Mary Morez (Navajo, 1946-2004), Study of a Navajo Woman, 1968-69, charcoal on paper. From the collection of the Heard Museum, Gift of Mr. Byron Harvey III, IAC904. Photo courtesy the Heard Museum, Phoenix, AZ.
In her youth, Morez suffered several hardships, including the contraction of polio, rheumatic fever and losing both of her parents—which led to her adoption into a non-Native family. “A lot of things happened in the history of her life that made her a stronger person for it,” says Hanley. “It’s her strength that reveals itself in the exhibition.”
Despite Morez’s early adversity, she found herself succeeding in school, eventually earning a scholarship through the Southwestern Indian Art Project (SWIAP) in the early 1960s. “Directed by the University of Arizona Museum of Art and funded by the Rockefeller Foundation, SWIAP had an immense impact on the field, including the 1962 founding of the Institute of American Indian Arts in Santa Fe,” Hanley notes. “The project helped Morez establish her place, or rather her style, among other significant Native artists of the time. They were forging a new movement that expanded and merged traditional tribal art forms with international contemporary art aesthetics.”

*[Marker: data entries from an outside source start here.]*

Lemma keyword_code_prefix y z n pType : bytes y -> bytes z -> 2 <= n ->
  n <= Z.of_nat (length y) -> n <= Z.of_nat (length z) -> firstn (Z.to_nat n) y = firstn (Z.to_nat n) z ->
  keywordCode y n pType = keywordCode z n pType.
Proof. intros Hy Hz H2 H3 H4 E. rewrite !keyword_code_eq by (assumption || lia). unfold word. now rewrite E. Qed.

(** ** Case and the underscore *)

(** The letters of a word as capitals. *)
Definition capital (c : Z) : Z := if (97 <=? c) && (c <=? 122) then c - 32 else c.

(** The byte DEL, which the comparison takes for an underscore. *)
Definition del_as_underscore (c : Z) : Z := if c =? 127 then 95 else c.

Definition keyword_byte (k : Z) : bool := ((65 <=? k) && (k <=? 90)) || (k =? 95).

Lemma keyword_bytes : forallb (fun kc => forallb keyword_byte (txt (fst kc))) keyword_table = true.
Proof. vm_compute. reflexivity. Qed.

Lemma fold_capital c k : is_u8 c -> keyword_byte k = true -> k = fold_case c <-> k = capital (del_as_underscore c).
Proof.
  intros Hc Hk. pose proof (byte_forall (fun c =>
    implb (keyword_byte (fold_case c)) (capital (del_as_underscore c) =? fold_case c) &&
    implb (keyword_byte (capital (del_as_underscore c))) (capital (del_as_underscore c) =? fold_case c))
    ltac:(vm_compute; reflexivity) c Hc) as H. cbv beta in H. apply andb_true_iff in H as [H1 H2].
  split; intros ->; rewrite Hk in *; cbn [implb] in *; [apply Z.eqb_eq in H1|apply Z.eqb_eq in H2]; congruence.
Qed.

Lemma folded_word w name : bytes w -> forallb keyword_byte name = true ->
  name = map fold_case w <-> name = map capital (map del_as_underscore w).
Proof.
  intros Hw. revert name. induction Hw as [|c w Hc Hw IH]; intros [|k name] HN; cbn [map]; try tauto; try (split; discriminate).
  cbn [forallb] in HN. apply andb_true_iff in HN as [HK HN].
  split; intros [= E1 E2]; f_equal; [now apply fold_capital|now apply IH|now apply fold_capital|now apply IH].
Qed.

Lemma find_folded w : bytes w -> find_keyword (map fold_case w) = find_keyword (map capital (map del_as_underscore w)).
Proof.
  intros Hw. pose proof keyword_bytes as HB. unfold find_keyword. revert HB. induction keyword_table as [|[name code] table IH]; intros HB; [reflexivity|].
  cbn [forallb fst] in HB. apply andb_true_iff in HB as [HN HB]. cbn [find_in]. pose proof (folded_word w (txt name) Hw HN) as HF.
  do 2 destruct list_eq_dec; tauto || auto.
Qed.

(** C22: the generated perfect hash is right.  For every text of two bytes or
    more, [keywordCode] returns the length and stores the code of the keyword
    that the text spells in any mixture of capitals and small letters, and leaves
    the type alone when there is none.  The one exception is a defect that the
    statement spells out: the byte DEL is taken for an underscore. *)
Theorem keyword_code_correct z n pType : bytes z -> 2 <= n <= Z.of_nat (length z) ->
  keywordCode z n pType =
    (n, match find_keyword (map capital (map del_as_underscore (firstn (Z.to_nat n) z))) with Some code => code | None => pType end).
Proof.
  intros Hz Hn. rewrite keyword_code_eq by assumption. unfold word. rewrite find_folded; [reflexivity|].
  unfold bytes in *. rewrite <- (firstn_skipn (Z.to_nat n) z), Forall_app in Hz. apply Hz.
Qed.

Lemma keyword_code_correct_witness : keywordCode (txt "SeLect*") 6 TK_ID = (6, TK_SELECT).
Proof.
  rewrite (keyword_code_correct (txt "SeLect*") 6 TK_ID).
  - vm_compute. reflexivity.
  - repeat constructor; unfold is_u8; cbn; lia.
  - cbn. lia.
Defined.

(** The comparison clears bit 5 of every byte, so DEL (127) passes for the
    underscore: this text is reported to be the keyword CURRENT_DATE. *)
Lemma keyword_check_del :
  sqlite3_keyword_check (txt "CURRENT" ++ [127] ++ txt "DATE") 12 = true /\
  sqlite3StrICmp (txt "CURRENT" ++ [127] ++ txt "DATE") (txt "CURRENT_DATE") <> 0.
Proof. split; vm_compute; [reflexivity|discriminate]. Qed.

Mary Morez (Navajo, 1946-2004), Home of the Dragonfly, 1969, watercolor, pen and ink on paper. Photo by David Clapp, Wheelwright Museum.
The “Mary Morez Style” as it came to be known, was born out of this transitional time, and is “intertwined with an Indigenous feminist discourse and synthesizing Navajo artistic tradition with modernism and semi-abstraction,” Hanley continues. Morez’s work exudes emotional depth and celebrates her own experiences as a Navajo person while remaining fluid in her subject matter and choice of medium throughout her career—ranging from graphic design and illustration, to painting, drawing and textiles.
Mary Morez (Navajo, 1946-2004), Edgewater Clan Women, 1968, ink on paper. Photo by David Clapp, Wheelwright Museum.
One of the top highlights featured at the exhibition is Study of a Navajo Woman (1968-69), a charcoal on paper portrait on loan from the Heard Museum. “It’s just an iconic drawing of a Navajo woman,” Hanley says. “You can see her use of clean, bold lines—mastering these realistic depictions of everyday Navajo life. Her figures once started out realistic and then got more abstracted, but she never left figure drawings behind. Morez’s studies of Navajo women are especially poignant and reflective of the loss of her own mother as a child.”
Hanley notes that show pieces like Home of the Dragonfly, a watercolor, pen and ink piece depicting abundant color and symbolic imagery, “embodies the ‘Mary Morez Style.’ It feels like an undeniable modernist piece, but combines Navajo elements with contemporary abstraction. It transforms tribal and personal imagery.”
Mary Morez (Navajo, 1946-2004), Pow Wow Night, mixed media on canvas, triptych. Photo by David Clapp, Wheelwright Museum.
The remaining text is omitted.